Around 341m of China's 1.4bn people are overweight, according to figures published in The Lancet, with the figure apparently “skyrocketing”. Currently, 45m are considered obese—a figure only surpassed by the United States.
Just as concerning, it appears that the rate of growth in the number of Chinese with obesity issues is outpacing China’s economic growth.
China’s GDP increased from $2.75tn in 2005 to $4.99tn in 2009. At the same time, the number of obese people grew from 18m to 100m—beyond a factor of five.
This rise has been blamed on China’s growing trend for Western products and the wide availability of sugary, processed and fast foods.
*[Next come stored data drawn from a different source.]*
(** * BioPython-Workshop: the notebook snippets, embedded and verified

    The development follows three pieces of the teaching notebooks:

    - [calculate_gc_content], defined once in [01_Basics.ipynb] and once more
      (with an extra upper-casing step) in the FASTA notebook;
    - the hand-written FASTA parsing loop that fills [sequences_dict];
    - the [try]/[except] demonstration cell of [01_Basics.ipynb].

    Modelling choices.

    - A Python [str] is a [string] of 8-bit characters.  Character classes and
      case mapping are the ones Python applies to ASCII text (FASTA is an
      ASCII format); a character above 127 is neither white space nor cased.
    - A Python [int] is a [Z]; a Python [float] is an exact rational [Q], so
      rounding to binary64 is not part of the model.
    - A Python [dict] is an insertion-ordered association list with the
      update-in-place semantics of [d[k] = v].
    - An exception is a value of [exn]; code that may raise returns a
      [result]. *)

From Stdlib Require Import List String Ascii Bool Arith ZArith QArith Lia.
From Stdlib Require Import DecimalString.
Import ListNotations.

Local Close Scope Q_scope.
Local Open Scope string_scope.
Local Open Scope nat_scope.

(** ** Exceptions and results *)

(** The part of Python's exception hierarchy that the notebooks can meet. *)
Inductive exc_class : Type :=
| BaseException
| KeyboardInterrupt
| Exception
| ArithmeticError
| ZeroDivisionError
| LookupError
| KeyError
| OSError
| FileNotFoundError
| PermissionError
| IsADirectoryError
| ValueError
| UnicodeDecodeError.

Definition exc_class_eqb (a b : exc_class) : bool :=
  match a, b with
  | BaseException, BaseException
  | KeyboardInterrupt, KeyboardInterrupt
  | Exception, Exception
  | ArithmeticError, ArithmeticError
  | ZeroDivisionError, ZeroDivisionError
  | LookupError, LookupError
  | KeyError, KeyError
  | OSError, OSError
  | FileNotFoundError, FileNotFoundError
  | PermissionError, PermissionError
  | IsADirectoryError, IsADirectoryError
  | ValueError, ValueError
  | UnicodeDecodeError, UnicodeDecodeError => true
  | _, _ => false
  end.

(** The direct base class; [BaseException] is the root. *)
Definition base_of (c : exc_class) : option exc_class :=
  match c with
  | BaseException => None
  | KeyboardInterrupt => Some BaseException
  | Exception => Some BaseException
  | ArithmeticError => Some Exception
  | ZeroDivisionError => Some ArithmeticError
  | LookupError => Some Exception
  | KeyError => Some LookupError
  | OSError => Some Exception
  | FileNotFoundError => Some OSError
  | PermissionError => Some OSError
  | IsADirectoryError => Some OSError
  | ValueError => Some Exception
  | UnicodeDecodeError => Some ValueError
  end.

Fixpoint issubclass_fuel (fuel : nat) (c d : exc_class) : bool :=
  if exc_class_eqb c d then true
  else match fuel with
       | O => false
       | S f => match base_of c with
                | Some b => issubclass_fuel f b d
                | None => false
                end
       end.

(** [issubclass c d]: the hierarchy above is four levels deep. *)
Definition issubclass (c d : exc_class) : bool := issubclass_fuel 4 c d.

(** A raised exception: its class and the text [str(e)] gives. *)
Record exn : Type := mk_exn { exn_class : exc_class; exn_str : string }.

Inductive result (A : Type) : Type :=
| Ok (a : A)
| Raise (e : exn).
Arguments Ok {A} a.
Arguments Raise {A} e.

(** ** Python strings *)

Module PyStr.

(** [str.isspace] on one ASCII character: TAB, LF, VT, FF, CR, the four
    separators FS GS RS US, and the space. *)
Definition isspace (c : ascii) : bool :=
  let n := nat_of_ascii c in
  ((9 <=? n) && (n <=? 13)) || ((28 <=? n) && (n <=? 32)).

Definition islower (c : ascii) : bool :=
  let n := nat_of_ascii c in (97 <=? n) && (n <=? 122).


Definition upper_char (c : ascii) : ascii :=
  if islower c then ascii_of_nat (nat_of_ascii c - 32) else c.


Fixpoint map_chars (f : ascii -> ascii) (s : string) : string :=
  match s with
  | EmptyString => EmptyString
  | String c r => String (f c) (map_chars f r)
  end.

(** [s.upper()] and [s.lower()]. *)
Definition upper (s : string) : string := map_chars upper_char s.

(** [s.lstrip()], [s.rstrip()], [s.strip()]. *)
Fixpoint lstrip (s : string) : string :=
  match s with
  | EmptyString => EmptyString
  | String c r => if isspace c then lstrip r else s
  end.

Fixpoint rstrip (s : string) : string :=
  match s with
  | EmptyString => EmptyString
  | String c r =>
      match rstrip r with
      | EmptyString => if isspace c then EmptyString else String c EmptyString
      | r' => String c r'
      end
  end.

Definition strip (s : string) : string := rstrip (lstrip s).

(** [s.startswith(p)]. *)
Definition startswith (s p : string) : bool := String.prefix p s.

(** The slice [s[n:]]. *)
Fixpoint slice_from (n : nat) (s : string) : string :=
  match n, s with
  | O, _ => s
  | S _, EmptyString => EmptyString
  | S m, String _ r => slice_from m r
  end.

(** [s.count(c)] for a one-character needle [c]. *)
Fixpoint count (s : string) (c : ascii) : nat :=
  match s with
  | EmptyString => O
  | String d r => (if Ascii.eqb d c then 1 else 0) + count r c
  end.

(** [len(s)]. *)
Definition len (s : string) : nat := String.length s.

(** Truthiness of a string: [not s] holds exactly for the empty string. *)
Definition is_empty (s : string) : bool :=
  match s with EmptyString => true | _ => false end.

End PyStr.

(** ** Numbers *)

(** [a / b] on two [int]s: true division, raising on a zero divisor. *)
Definition truediv (a b : Z) : result Q :=
  if (b =? 0)%Z
  then Raise (mk_exn ZeroDivisionError "division by zero")
  else Ok (inject_Z a / inject_Z b)%Q.

(** ** Standard output *)

(** An argument of [print]: the cells print strings and one float. *)
Inductive pyobj : Type :=
| PStr (s : string)
| PFloat (q : Q).

(** One call of [print] is recorded with its arguments in order; the console
    is the list of the calls made so far. *)
Definition console : Type := list (list pyobj).

(** ** Dictionaries *)

Module Dict.

(** A [dict] from [str] to [str], entries in insertion order. *)
Definition t : Type := list (string * string).

Definition empty : t := [].

Definition keys (d : t) : list string := map fst d.

Fixpoint get (d : t) (k : string) : option string :=
  match d with
  | [] => None
  | (k', v) :: r => if String.eqb k' k then Some v else get r k
  end.

(** [d[k]]: a missing key raises [KeyError]. *)
Definition getitem (d : t) (k : string) : result string :=
  match get d k with
  | Some v => Ok v
  | None => Raise (mk_exn KeyError ("'" ++ k ++ "'"))
  end.

(** [d[k] = v]: an existing entry keeps its place and takes the new value,
    a new key is added at the end. *)
Fixpoint setitem (d : t) (k v : string) : t :=
  match d with
  | [] => [(k, v)]
  | (k', v') :: r =>
      if String.eqb k' k then (k', v) :: r else (k', v') :: setitem r k v
  end.

End Dict.

(** ** 01_Basics: GC content and the error-handling cell *)

Module Basics.

(** [calculate_gc_content] of [01_Basics.ipynb]. *)
Definition calculate_gc_content (dna_sequence : string) : result Q :=
  let g_count := PyStr.count dna_sequence "G" in
  let c_count := PyStr.count dna_sequence "C" in
  let total_bases := PyStr.len dna_sequence in
  if (total_bases =? 0)%nat then Ok (0 : Q)
  else
    match truediv (Z.of_nat (g_count + c_count)) (Z.of_nat total_bases) with
    | Ok q => Ok (q * inject_Z 100)%Q
    | Raise e => Raise e
    end.

(** *** A cell as a computation: console threading plus exceptions *)

Definition io (A : Type) : Type := console -> result A * console.

Definition ret {A : Type} (a : A) : io A := fun out => (Ok a, out).

Definition bind {A B : Type} (m : io A) (k : A -> io B) : io B :=
  fun out =>
    match m out with
    | (Ok a, out') => k a out'
    | (Raise e, out') => (Raise e, out')
    end.

Definition lift {A : Type} (r : result A) : io A := fun out => (r, out).

Definition print (args : list pyobj) : io unit :=
  fun out => (Ok tt, (out ++ [args])%list).

Notation "x <- m ;; k" := (bind m (fun x => k))
  (at level 61, m at next level, right associativity).
Notation "m ;;; k" := (bind m (fun _ => k))
  (at level 61, right associativity).

(** An [except C as e:] clause. *)
Definition handler (A : Type) : Type := exc_class * (exn -> io A).

(** The clauses are tried in order; the first whose class the exception is
    an instance of runs, and with none the exception goes on. *)
Fixpoint dispatch {A : Type} (e : exn) (hs : list (handler A)) : io A :=
  match hs with
  | [] => lift (Raise e)
  | (c, h) :: r => if issubclass (exn_class e) c then h e else dispatch e r
  end.

Definition try_except {A : Type} (body : io A) (hs : list (handler A)) : io A :=
  fun out =>
    match body out with
    | (Ok a, out') => (Ok a, out')
    | (Raise e, out') => dispatch e hs out'
    end.

(** *** Files *)

Inductive file_entry : Type :=
| TextFile (content : string)
| UndecodableFile
| NoPermission
| Directory.

Definition filesystem : Type := list (string * file_entry).

Fixpoint lookup (fs : filesystem) (name : string) : option file_entry :=
  match fs with
  | [] => None
  | (n, e) :: r => if String.eqb n name then Some e else lookup r name
  end.

(** [open(name, "r")]. *)
Definition open (fs : filesystem) (name : string) : result file_entry :=
  match lookup fs name with
  | None =>
      Raise (mk_exn FileNotFoundError
               ("[Errno 2] No such file or directory: '" ++ name ++ "'"))
  | Some Directory =>
      Raise (mk_exn IsADirectoryError
               ("[Errno 21] Is a directory: '" ++ name ++ "'"))
  | Some NoPermission =>
      Raise (mk_exn PermissionError
               ("[Errno 13] Permission denied: '" ++ name ++ "'"))
  | Some f => Ok f
  end.

(** [f.read()]. *)
Definition read (f : file_entry) : result string :=
  match f with
  | TextFile content => Ok content
  | _ => Raise (mk_exn UnicodeDecodeError "'utf-8' codec can't decode byte")
  end.

(** *** The two demonstrations *)

Definition division_handlers : list (handler unit) :=
  [ (ZeroDivisionError,
      fun _ => print [PStr "Oops! You tried to divide by zero. That's not allowed in math."]);
    (Exception,
      fun e => print [PStr ("An unexpected error occurred: " ++ exn_str e)]) ].

(** The body of the first [try]. *)
Definition division_body (numerator denominator : Z) : io unit :=
  result <- lift (truediv numerator denominator) ;;
  print [PStr "Result:"; PFloat result].

Definition division_example (numerator denominator : Z) : io unit :=
  try_except (division_body numerator denominator) division_handlers ;;;
  print [PStr "Program continued gracefully!"].

Definition file_handlers (file_name : string) : list (handler unit) :=
  [ (FileNotFoundError,
      fun _ => print [PStr ("Error: The file '" ++ file_name
                            ++ "' was not found. Please check the name and path.")]);
    (Exception,
      fun e => print [PStr ("An unexpected error occurred while opening the file: "
                            ++ exn_str e)]) ].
Eating healthily is becoming an expensive luxury in places like China, where the price of green vegetables has doubled over the past 20 years, said agricultural economist Steve Wiggins of the Overseas Development Institute (ODI) think tank, which has released a report on the cost of healthy eating in the developing world.
Conversely, the cost of ultra-processed ready-to-eat meals dropped by up to 20%.
The economists behind the study conceded that they could not explain why fruit and vegetable prices had been rising.
Though processed food is getting cheaper because industrial conglomerates have become more efficient in taking cheap ingredients and turning them into food that is “tasty but high in fat, energy, sugar and salt,” said Wiggins.
A lack of exercise, less physical activity and the perception of a fuller body figure as a sign of wealth also compound China's problem.
China’s nutritional transformation suggests the country is following the unhealthy eating trends of the UK and the US. In Britain, the price of an ice-cream halved between 1980 and 2012, for example, whereas that of fresh green vegetables tripled.
To address this fast emerging divide between healthy and processed foods, the report advocated imposing a health tax on processed foods.
“The policy implications are clear,” said Wiggins. “Governments should start using taxes and subsidies to nudge people toward a healthier diet.”
The report cited one British study suggesting that if revenue from a 17.5% sales tax on unhealthy foods were used to subsidise fruit and vegetables, about 6,400 premature deaths a year from heart disease and cancer could be averted.
That, for comparison, is more than three times the number of people who die in road accidents in Britain each year.
China's child obesity rate now stands at 12%. Beijing is home to the greatest number of obese in the country, with almost half of residents having obesity issues.